Les très fortes inégalités entre riches et pauvres sont susceptibles de déclencher une révolution en Afrique du Sud, a mis en garde mercredi le vice-président Kgalema Motlanthe, après près de trois semaines d'une grève sanglante à la mine de Marikana (nord).

"La consommation ostentatoire (...) au milieu de la misère" pourrait enflammer les ressentiments contre les nantis. "C'est un ingrédient pour une révolution", a déclaré M. Motlanthe à des journalistes.

"Ce n'est qu'une question de temps avant qu'il y ait une résonance de la forte volonté de sortir de la pauvreté abjecte et des privations", a-t-il ajouté.

"Nous sommes déjà dans une situation intenable avec 15 millions de bénéficiaires de l'aide sociale" sur 50 millions d'habitants, a relevé celui qui pourrait se présenter en décembre contre le président Jacob Zuma lors du prochain congrès de l'ANC, le parti au pouvoir.

L'Afrique du Sud est régulièrement secouée par de violentes manifestations contre la quasi-absence des services publics dans les bidonvilles, et le chômage, qui touche officiellement 25% de la population active, alors que 39% des habitants vivent avec moins de 432 rands (43 euros) par mois.

Ces dernières semaines, le pays a été marqué par les violences qui ont endeuillé la mine de platine de Marikana, faisant 44 morts, dont 34 grévistes abattus par la police.

Le mouvement, qui porte sur les salaires, a attiré l'attention sur la misère des mineurs et risque toujours de s'étendre à d'autres entreprises.

"Nous ne pensons pas que les investisseurs seront rebutés ou découragés par ces événements tragiques à Marikana. Cependant, nous devons continuer à les rassurer", a noté M. Motlanthe.
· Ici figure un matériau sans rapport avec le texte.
(** X18: the merger touches nothing but the five fields of the English
    block: the other members of that block, the blocks of the other
    languages and the other top-level fields of the record are as before. *)
Theorem merge_file_frame (enriched : dict) (sku : pystr)
  (product merged : json) :
  merge_file enriched sku product = Some merged ->
  (forall k, k ∉ FIELDS_TO_MERGE ->
     jpath merged [py "i18n"; py "en"; k]
     = jpath product [py "i18n"; py "en"; k])
  /\ (forall l, l <> py "en" ->
        jpath merged [py "i18n"; l] = jpath product [py "i18n"; l])
  /\ (forall k, k <> py "i18n" -> jget merged k = jget product k).
Proof.
  intros H. unfold merge_file in H.
  destruct (alookup sku enriched) as [entry|] eqn:He;
    [|injection H as <-; auto].
  destruct (merge_record product entry) as [[m ch]|] eqn:Em;
    cbn [mbind option_bind] in H; [|discriminate H].
  destruct ch; injection H as <-; [|auto].
  unfold merge_record in Em.
  pose proof FIELDS_TO_MERGE_NoDup as Hnd.
  revert Em Hnd. generalize FIELDS_TO_MERGE. intros fields Em Hnd.
  destruct product as [| | | | |p]; try discriminate Em.
  cbn [as_dict mbind option_bind] in Em.
  destruct (dict_get (py "i18n") (JObj []) p) as [| | | | |i] eqn:Ei;
    try discriminate Em.
  cbn [as_dict mbind option_bind] in Em.
  destruct (py_get entry (py "i18n") (JObj [])) as [e18n|] eqn:E1;
    [|discriminate Em].
  cbn [mbind option_bind] in Em.
  destruct (py_get e18n (py "en") (JObj [])) as [en_new|] eqn:E2;
    [|discriminate Em].
  cbn [mbind option_bind] in Em.
  destruct (merge_fields en_new (dict_get (py "en") (JObj []) i, false) fields)
    as [[o' c']|] eqn:Efs; [|discriminate Em].
  cbn [mbind option_bind fst snd] in Em. injection Em as <- _.
  destruct (merge_fields_spec _ _ _ _ _ _ Hnd Efs) as [Hval _].
  assert (Hp : forall l, jpath (JObj p) [py "i18n"; l] = alookup l i).
  { intros l. rewrite jpath_2. cbn [jget mbind option_bind].
    unfold dict_get in Ei. destruct (alookup (py "i18n") p) as [x|].
    - subst x. reflexivity.
    - injection Ei as <-. reflexivity. }
  split; [|split].
  - intros k Hk. rewrite !jpath_3. cbn [jget mbind option_bind].
    rewrite alookup_dict_set_eq. cbn [jget mbind option_bind].
    rewrite alookup_dict_set_eq. cbn [mbind option_bind].
    rewrite Hval, (bool_decide_eq_false_2 _ Hk).
    specialize (Hp (py "en")). rewrite jpath_2 in Hp.
    cbn [jget mbind option_bind] in Hp.
    destruct (alookup (py "i18n") p) as [x|]; cbn [mbind option_bind] in *.
    + rewrite Hp. unfold dict_get. destruct (alookup (py "en") i); reflexivity.
    + unfold dict_get. rewrite <- Hp. reflexivity.
  - intros l Hl. rewrite Hp, jpath_2. cbn [jget mbind option_bind].
    rewrite alookup_dict_set_eq. cbn [jget mbind option_bind].
    apply alookup_dict_set_ne. exact Hl.
  - intros k Hk. cbn [jget]. apply alookup_dict_set_ne. exact Hk.
Qed.

End merge_more.

Lemma merge_file_idem_witness :
  exists merged,
    merge_enriched_into_content.merge_file enriched_K100 (py "K100")
      record_K100 = Some merged
    /\ merge_enriched_into_content.merge_file enriched_K100 (py "K100") merged
       = Some merged.
Proof.
  destruct (merge_enriched_into_content.merge_file enriched_K100 (py "K100")
              record_K100) as [merged|] eqn:E.
  - exists merged. split; [reflexivity|].
    apply (merge_file_idem enriched_K100 (py "K100") record_K100 merged);
      [|exact E].
    intros entry He. vm_compute in He. injection He as <-.
    vm_compute. reflexivity.
  - vm_compute in E. discriminate E.
Defined.

Lemma merge_file_frame_witness :
  exists merged,
    merge_enriched_into_content.merge_file enriched_K100 (py "K100")
      record_K100 = Some merged
    /\ jpath merged [py "i18n"; py "en"; py "title"]
       = jpath record_K100 [py "i18n"; py "en"; py "title"].
Proof.
  destruct (merge_enriched_into_content.merge_file enriched_K100 (py "K100")
              record_K100) as [merged|] eqn:E.
  - exists merged. split; [reflexivity|].
    apply (merge_file_frame enriched_K100 (py "K100") record_K100 merged E).
    apply (bool_decide_eq_true_1
             (py "title" ∉ merge_enriched_into_content.FIELDS_TO_MERGE)).
    vm_compute. reflexivity.
  - vm_compute in E. discriminate E.
Defined.

(** ** Post-QC, further *)

Lemma contains_sub (a b s : pystr) :
  contains (a ++ b) s = true -> contains b s = true.
Proof.
  intros H. apply contains_inv in H. destruct H as (x & y & ->).
  rewrite <- app_assoc, app_assoc. apply contains_app.
Qed.

Section post_qc_more.

Import post_qc.

Context (U : unicode) (netloc : pystr -> option pystr).

(** The entries that the loop over the sources keeps: some of the entries,
    in their order, each with an address that is relevant for the brand. *)
Lemma clean_sources_kept (brand : json) (items clean : list json) :
  clean_sources U netloc brand items = Some clean ->
  sublist clean items
  /\ Forall (fun s => exists url,
               py_get s (py "url") (JStr []) = Some url
               /\ is_relevant_source U netloc url brand = Some true) clean
  /\ (length clean = length items -> clean = items).
Proof.
  revert clean. induction items as [|s items IH]; intros clean H.
  - injection H as <-. split; [constructor|]. split; [constructor|auto].
  - cbn [clean_sources] in H.
    destruct (py_get s (py "url") (JStr [])) as [url|] eqn:Eu;
      [|discriminate H].
    cbn [mbind option_bind] in H.
    destruct (is_relevant_source U netloc url brand) as [keep|] eqn:Ek;
      [|discriminate H].
    cbn [mbind option_bind] in H.
    destruct (clean_sources U netloc brand items) as [clean'|];
      [|discriminate H].
    cbn [mbind option_bind] in H. injection H as <-.
    destruct (IH clean' eq_refl) as (I1 & I2 & I3).
    destruct keep.
    + split; [constructor; exact I1|].
      split; [constructor; [exists url; auto|exact I2]|].
      intros Hlen. simpl in Hlen. f_equal. apply I3. lia.
    + split; [constructor; exact I1|]. split; [exact I2|].
      intros Hlen. apply sublist_length in I1. simpl in Hlen. lia.
Qed.

(** SOURCES CLEAN on a block whose sources are a list that is not empty. *)
Lemma sources_clean_list (brand : json) (en en1 : dict) (c : bool)
  (items : list json) :
  sources_clean U netloc brand en = Some (en1, c) ->
  dict_get (py "sources") (JArr []) en = JArr items -> items <> [] ->
  exists clean,
    clean_sources U netloc brand items = Some clean
    /\ en1 = dict_set (py "sources")
               (JArr match clean with
                     | [] => [placeholder_source]
                     | _ => clean
                     end) en
    /\ c = negb (length clean =? length items)%nat.
Proof.
  unfold sources_clean. intros H Hs Hne. rewrite Hs in H.
  destruct items as [|s items]; [congruence|].
  cbn [truthy py_iter mbind option_bind] in H.
  destruct (clean_sources U netloc brand (s :: items)) as [clean|];
    [|discriminate H].
  cbn [mbind option_bind] in H. injection H as <- <-.
  exists clean. auto.
Qed.

(** X19: Post-QC never leaves a list of sources empty.  A record whose
    English block has sources keeps, in their order, exactly entries whose
    address is relevant for the brand, or gets the one placeholder entry when
    no entry is kept. *)
Theorem post_qc_sources (d en : dict) (items : list json) (data' : json)
  (changed : bool) :
  post_qc_record U netloc (JObj d) = Some (data', changed) ->
  jpath (JObj d) [py "i18n"; py "en"] = Some (JObj en) ->
  dict_get (py "sources") (JArr []) en = JArr items -> items <> [] ->
  exists kept,
    jpath data' [py "i18n"; py "en"; py "sources"] = Some (JArr kept)
    /\ kept <> []
    /\ (kept = [placeholder_source]
        \/ (sublist kept items
            /\ Forall (fun s => exists url,
                         py_get s (py "url") (JStr []) = Some url
                         /\ is_relevant_source U netloc url
                              (dict_get (py "brand") (JStr []) d)
                            = Some true) kept)).
Proof.
  intros H Hen Hs Hne.
  destruct (post_qc_record_inv U netloc _ _ H)
    as (i & en0 & en1 & en2 & c1 & c2 & Hi & He & S1 & S2 & [= -> ->]).
  destruct (jpath_2_inv _ _ _ _ Hen) as (i' & Hi' & He').
  unfold dict_get in Hi. rewrite Hi' in Hi. injection Hi as ->.
  unfold dict_get in He. rewrite He' in He. injection He as <-.
  destruct (sources_clean_list _ _ _ _ _ S1 Hs Hne) as (clean & Hc & -> & _).
  destruct (clean_sources_kept _ _ _ Hc) as (K1 & K2 & _).
  assert (Hput : put_en d en2
                 = dict_set (py "i18n")
                     (JObj (dict_set (py "en") (JObj en2) i)) d).
  { unfold put_en. rewrite Hi'. unfold dict_has. rewrite He'. reflexivity. }
  assert (Hsrc : alookup (py "sources") en2
                 = Some (JArr match clean with
                              | [] => [placeholder_source]
                              | _ => clean
                              end)).
  { apply water_fix_spec in S2. destruct S2 as [->|(new & -> & _)].
    - apply alookup_dict_set_eq.
    - rewrite alookup_dict_set_ne by key_ne. apply alookup_dict_set_eq. }
  eexists. split.
  { rewrite Hput, jpath_3. cbn [jget mbind option_bind].
    rewrite alookup_dict_set_eq. cbn [jget mbind option_bind].
    rewrite alookup_dict_set_eq. cbn [jget mbind option_bind]. exact Hsrc. }
  destruct clean as [|s clean].
  - split; [discriminate|]. left. reflexivity.
  - split; [discriminate|]. right. auto.
Qed.

(** X20: when Post-QC does not set its flag [changed], the record in
    memory is the record it read: skipping the write loses no correction. *)
Theorem post_qc_flag_sound (data data' : json) :
  post_qc_record U netloc data = Some (data', false) -> data' = data.
Proof.
  intros H. destruct data as [| | | | |d]; try discriminate H.
  destruct (post_qc_record_inv U netloc _ _ H)
    as (i & en & en1 & en2 & c1 & c2 & Hi & He & S1 & S2 & [= -> Hc]).
  symmetry in Hc. apply orb_false_iff in Hc. destruct Hc as [-> ->].
  assert (E2 : en2 = en1).
  { unfold water_fix in S2. destruct (py_eq _ _); [|congruence].
    destruct (fix_water_description U _ _) as [new|];
      [|discriminate S2].
    cbn [mbind option_bind] in S2. destruct (negb _); congruence. }
  subst en2.
  assert (E1 : en1 = en).
  { pose proof S1 as S1'. unfold sources_clean in S1'.
    destruct (truthy (dict_get (py "sources") (JArr []) en)) eqn:T;
      [|congruence].
    destruct (dict_get (py "sources") (JArr []) en)
      as [| | |s|items|o] eqn:Es; try discriminate S1'.
    - destruct s as [|ch s]; [discriminate T|discriminate S1'].
    - destruct items as [|s items]; [discriminate T|].
      destruct (sources_clean_list _ _ _ _ _ S1 Es) as (clean & Hc & -> & Hf);
        [discriminate|].
      destruct (clean_sources_kept _ _ _ Hc) as (_ & _ & K3).
      symmetry in Hf. apply negb_false_iff, Nat.eqb_eq in Hf.
      rewrite (K3 Hf). apply dict_set_id.
      unfold dict_get in Es. destruct (alookup (py "sources") en) as [x|];
        [congruence|discriminate Es].
    - destruct o as [|[k v] o]; [discriminate T|discriminate S1']. }
  subst en1. f_equal.
  destruct (put_en_cases d en) as [Hsame|(i' & Hi' & Hhas & ->)];
    [exact Hsame|].
  unfold dict_get in Hi. rewrite Hi' in Hi. injection Hi as ->.
  unfold dict_has in Hhas. unfold dict_get in He.
  destruct (alookup (py "en") i) as [x|] eqn:Ex; [|discriminate Hhas].
  subst x. rewrite (dict_set_id _ _ _ Ex). apply dict_set_id. exact Hi'.
Qed.

End post_qc_more.

Section water_more.

Context (U : unicode) (HU : unicode_ok U).

Lemma capitals_CARBONATED :
  Forall (fun c => c < 128 /\ ascii_upper c = c) (py "CARBONATED").
Proof. vm_compute. repeat constructor. Qed.

(** X21: a title marked NON-CARBONATED is corrected as a sparkling
    water.  CARBONATED is part of NON-CARBONATED, so both tests of
    [fix_water_description] fire, and a description with the word still
    ends up with sparkling in its place. *)
Theorem non_carbonated_becomes_sparkling (desc title : pystr) :
  contains (py "NON-CARBONATED") title = true ->
  re_search_word U (py "still") None desc = true ->
  exists out,
    post_qc.fix_water_description U (JStr desc) (JStr title)
    = Some (JStr out)
    /\ contains (py "sparkling") out = true
    /\ re_search_word U (py "still") None out = false.
Proof using HU.
  intros Ht Hs.
  assert (Hor : as_str (py_or (JStr title) (JStr [])) = Some title).
  { destruct title; [vm_compute in Ht; discriminate Ht|reflexivity]. }
  eexists. split; [apply fix_water_description_str; exact Hor|].
  apply (fix_text_sparkling U HU); [|exact Hs].
  unfold post_qc.sparkling_marked. cbn [existsb].
  assert (Hc : contains (py "CARBONATED") title = true).
  { apply (contains_sub (py "NON-")). exact Ht. }
  rewrite (py_upper_contains U HU _ _ capitals_CARBONATED Hc).
  apply orb_true_r.
Qed.

End water_more.

Lemma post_qc_sources_witness :
  exists (data' : json) (changed : bool) (kept : list json),
    post_qc.post_qc_record ascii_tables netloc_K100 (JObj fields_water)
    = Some (data', changed)
    /\ jpath data' [py "i18n"; py "en"; py "sources"] = Some (JArr kept)
    /\ kept <> [].
Proof.
  destruct (post_qc.post_qc_record ascii_tables netloc_K100
              (JObj fields_water)) as [[data' c]|] eqn:E.
  2: { vm_compute in E. discriminate E. }
  edestruct (post_qc_sources ascii_tables netloc_K100 fields_water)
    as (kept & Hk & Hne & _).
  - exact E.
  - vm_compute. reflexivity.
  - vm_compute. reflexivity.
  - discriminate.
  - exists data', c, kept. auto.
Defined.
Mais les propriétaires de mines doivent selon lui "penser très différemment" les conditions de vie de leur main-d'oeuvre.

"La stabilité est une condition préalable à l'amélioration de la productivité, mais avec ce genre de conditions, la stabilité n'est pas garantie", a-t-il dit, évoquant notamment les piètres conditions de logement des mineurs.

Bien que préoccupé par le caractère instable et potentiellement explosif des manifestations, et condamnant la violence, Kgalema Motlanthe a estimé que les manifestants étaient dans leur droit quand ils exprimaient leurs griefs.

"C'est une instabilité nécessaire à laquelle nous devons répondre", a-t-il dit.